(Stored items)
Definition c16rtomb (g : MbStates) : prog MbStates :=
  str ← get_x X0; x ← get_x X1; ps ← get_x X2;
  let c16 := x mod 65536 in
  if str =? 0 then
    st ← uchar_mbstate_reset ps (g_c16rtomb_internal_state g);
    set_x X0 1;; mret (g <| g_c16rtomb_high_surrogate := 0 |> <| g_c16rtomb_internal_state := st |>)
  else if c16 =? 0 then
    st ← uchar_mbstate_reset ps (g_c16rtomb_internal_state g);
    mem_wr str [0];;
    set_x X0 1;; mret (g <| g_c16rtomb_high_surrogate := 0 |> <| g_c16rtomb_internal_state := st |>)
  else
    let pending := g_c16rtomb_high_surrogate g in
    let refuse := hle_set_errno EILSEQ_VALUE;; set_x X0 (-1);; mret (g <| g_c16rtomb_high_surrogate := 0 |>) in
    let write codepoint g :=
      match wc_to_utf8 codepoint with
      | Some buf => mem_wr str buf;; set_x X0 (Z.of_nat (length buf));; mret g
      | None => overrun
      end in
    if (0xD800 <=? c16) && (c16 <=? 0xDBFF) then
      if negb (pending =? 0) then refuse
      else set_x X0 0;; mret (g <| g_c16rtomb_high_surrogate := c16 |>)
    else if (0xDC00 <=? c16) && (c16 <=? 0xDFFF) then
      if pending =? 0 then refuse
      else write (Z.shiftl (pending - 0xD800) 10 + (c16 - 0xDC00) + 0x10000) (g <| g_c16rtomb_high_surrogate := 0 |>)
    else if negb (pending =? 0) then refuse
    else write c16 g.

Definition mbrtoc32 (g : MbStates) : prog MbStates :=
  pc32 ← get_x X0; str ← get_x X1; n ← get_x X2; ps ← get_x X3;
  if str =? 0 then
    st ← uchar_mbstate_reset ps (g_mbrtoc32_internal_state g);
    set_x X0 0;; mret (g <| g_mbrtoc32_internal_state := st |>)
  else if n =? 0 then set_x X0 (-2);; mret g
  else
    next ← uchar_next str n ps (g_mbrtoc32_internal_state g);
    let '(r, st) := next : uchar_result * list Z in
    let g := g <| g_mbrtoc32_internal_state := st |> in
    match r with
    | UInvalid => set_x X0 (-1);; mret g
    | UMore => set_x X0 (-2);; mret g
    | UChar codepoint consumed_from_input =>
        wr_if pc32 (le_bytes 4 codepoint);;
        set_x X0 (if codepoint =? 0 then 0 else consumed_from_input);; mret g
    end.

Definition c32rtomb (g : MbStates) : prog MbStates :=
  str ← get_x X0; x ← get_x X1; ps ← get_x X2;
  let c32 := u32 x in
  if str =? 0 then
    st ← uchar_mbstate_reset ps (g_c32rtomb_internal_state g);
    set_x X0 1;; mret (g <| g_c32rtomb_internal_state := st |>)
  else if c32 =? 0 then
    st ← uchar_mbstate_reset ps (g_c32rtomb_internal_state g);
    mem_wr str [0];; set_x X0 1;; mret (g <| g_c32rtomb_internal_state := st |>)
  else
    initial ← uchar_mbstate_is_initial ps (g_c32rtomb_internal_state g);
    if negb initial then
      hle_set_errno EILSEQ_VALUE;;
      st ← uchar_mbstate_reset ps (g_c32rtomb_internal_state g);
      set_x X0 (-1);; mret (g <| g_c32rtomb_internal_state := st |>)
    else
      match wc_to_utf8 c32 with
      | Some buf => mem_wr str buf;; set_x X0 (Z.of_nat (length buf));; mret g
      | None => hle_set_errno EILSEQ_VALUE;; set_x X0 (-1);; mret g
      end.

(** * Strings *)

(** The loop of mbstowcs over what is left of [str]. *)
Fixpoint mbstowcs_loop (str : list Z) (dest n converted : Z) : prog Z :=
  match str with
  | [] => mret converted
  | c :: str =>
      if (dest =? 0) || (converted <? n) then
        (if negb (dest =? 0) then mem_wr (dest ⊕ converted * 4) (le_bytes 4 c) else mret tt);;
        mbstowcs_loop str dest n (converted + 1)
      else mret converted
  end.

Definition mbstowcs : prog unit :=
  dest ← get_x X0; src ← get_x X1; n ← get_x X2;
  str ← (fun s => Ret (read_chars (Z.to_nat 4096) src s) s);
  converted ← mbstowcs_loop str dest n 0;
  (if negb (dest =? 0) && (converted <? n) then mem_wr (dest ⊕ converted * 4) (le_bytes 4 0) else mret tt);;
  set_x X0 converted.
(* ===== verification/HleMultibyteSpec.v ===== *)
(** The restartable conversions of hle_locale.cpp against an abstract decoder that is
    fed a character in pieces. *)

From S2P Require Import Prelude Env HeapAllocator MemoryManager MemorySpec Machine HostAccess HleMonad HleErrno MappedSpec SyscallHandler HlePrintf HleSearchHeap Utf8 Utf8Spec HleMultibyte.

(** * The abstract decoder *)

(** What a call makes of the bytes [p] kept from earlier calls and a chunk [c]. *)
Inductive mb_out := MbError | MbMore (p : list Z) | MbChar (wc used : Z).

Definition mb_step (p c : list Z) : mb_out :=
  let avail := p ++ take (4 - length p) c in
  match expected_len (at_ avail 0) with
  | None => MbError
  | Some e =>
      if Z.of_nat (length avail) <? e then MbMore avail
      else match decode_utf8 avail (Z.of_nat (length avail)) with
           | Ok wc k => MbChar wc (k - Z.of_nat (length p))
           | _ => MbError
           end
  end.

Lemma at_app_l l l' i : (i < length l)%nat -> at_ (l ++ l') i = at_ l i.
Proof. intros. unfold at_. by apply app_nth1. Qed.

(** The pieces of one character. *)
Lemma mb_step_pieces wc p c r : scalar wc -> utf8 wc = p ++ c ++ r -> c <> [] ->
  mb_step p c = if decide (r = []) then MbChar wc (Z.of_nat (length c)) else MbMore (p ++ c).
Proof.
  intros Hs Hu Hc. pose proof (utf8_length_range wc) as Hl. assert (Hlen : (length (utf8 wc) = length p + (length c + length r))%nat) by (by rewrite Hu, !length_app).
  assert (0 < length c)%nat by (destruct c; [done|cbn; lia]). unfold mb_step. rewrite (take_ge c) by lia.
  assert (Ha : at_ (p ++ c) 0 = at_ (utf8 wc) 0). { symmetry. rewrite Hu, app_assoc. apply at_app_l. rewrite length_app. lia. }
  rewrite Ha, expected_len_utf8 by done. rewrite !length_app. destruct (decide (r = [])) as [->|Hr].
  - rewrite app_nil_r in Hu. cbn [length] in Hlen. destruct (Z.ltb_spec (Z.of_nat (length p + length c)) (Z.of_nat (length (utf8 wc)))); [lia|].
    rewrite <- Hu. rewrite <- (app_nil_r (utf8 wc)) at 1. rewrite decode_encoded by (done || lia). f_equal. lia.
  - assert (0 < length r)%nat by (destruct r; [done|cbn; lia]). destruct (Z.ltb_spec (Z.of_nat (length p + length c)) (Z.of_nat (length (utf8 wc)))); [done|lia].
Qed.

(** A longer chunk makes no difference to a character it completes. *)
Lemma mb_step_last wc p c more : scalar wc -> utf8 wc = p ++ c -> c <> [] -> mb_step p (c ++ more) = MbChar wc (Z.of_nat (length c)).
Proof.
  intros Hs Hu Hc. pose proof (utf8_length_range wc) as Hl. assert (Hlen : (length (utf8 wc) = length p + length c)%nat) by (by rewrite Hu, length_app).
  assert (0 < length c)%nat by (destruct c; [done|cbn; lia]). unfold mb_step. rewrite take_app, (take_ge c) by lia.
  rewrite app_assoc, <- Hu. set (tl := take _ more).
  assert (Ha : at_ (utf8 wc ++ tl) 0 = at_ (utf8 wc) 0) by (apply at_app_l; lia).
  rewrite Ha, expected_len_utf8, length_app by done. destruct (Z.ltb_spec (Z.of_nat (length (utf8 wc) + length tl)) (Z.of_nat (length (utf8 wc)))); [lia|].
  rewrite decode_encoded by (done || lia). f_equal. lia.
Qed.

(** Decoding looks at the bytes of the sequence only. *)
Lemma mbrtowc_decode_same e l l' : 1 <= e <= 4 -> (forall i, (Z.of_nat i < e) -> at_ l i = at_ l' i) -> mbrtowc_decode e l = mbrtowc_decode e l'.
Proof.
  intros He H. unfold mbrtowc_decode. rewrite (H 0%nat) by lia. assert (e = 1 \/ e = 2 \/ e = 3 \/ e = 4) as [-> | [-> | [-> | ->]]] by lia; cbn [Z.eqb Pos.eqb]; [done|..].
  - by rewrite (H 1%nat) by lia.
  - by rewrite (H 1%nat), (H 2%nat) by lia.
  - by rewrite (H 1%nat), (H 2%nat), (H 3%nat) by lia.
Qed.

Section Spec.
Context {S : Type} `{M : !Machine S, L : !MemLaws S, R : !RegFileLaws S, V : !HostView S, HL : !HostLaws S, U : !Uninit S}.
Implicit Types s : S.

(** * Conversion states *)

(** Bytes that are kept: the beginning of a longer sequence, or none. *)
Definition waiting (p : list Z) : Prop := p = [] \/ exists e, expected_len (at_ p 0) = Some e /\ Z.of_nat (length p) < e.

▶ [What the exercise asks]: Above are the records; from them, give again exactly the lines from the one containing "else write (Z.shiftl" to the one containing "Definition c32rtomb (g", both lines included, and nothing more.

▶ [Answer section]:
      else write (Z.shiftl (pending - 0xD800) 10 + (c16 - 0xDC00) + 0x10000) (g <| g_c16rtomb_high_surrogate := 0 |>)
    else if negb (pending =? 0) then refuse
    else write c16 g.

Definition mbrtoc32 (g : MbStates) : prog MbStates :=
  pc32 ← get_x X0; str ← get_x X1; n ← get_x X2; ps ← get_x X3;
  if str =? 0 then
    st ← uchar_mbstate_reset ps (g_mbrtoc32_internal_state g);
    set_x X0 0;; mret (g <| g_mbrtoc32_internal_state := st |>)
  else if n =? 0 then set_x X0 (-2);; mret g
  else
    next ← uchar_next str n ps (g_mbrtoc32_internal_state g);
    let '(r, st) := next : uchar_result * list Z in
    let g := g <| g_mbrtoc32_internal_state := st |> in
    match r with
    | UInvalid => set_x X0 (-1);; mret g
    | UMore => set_x X0 (-2);; mret g
    | UChar codepoint consumed_from_input =>
        wr_if pc32 (le_bytes 4 codepoint);;
        set_x X0 (if codepoint =? 0 then 0 else consumed_from_input);; mret g
    end.

Definition c32rtomb (g : MbStates) : prog MbStates :=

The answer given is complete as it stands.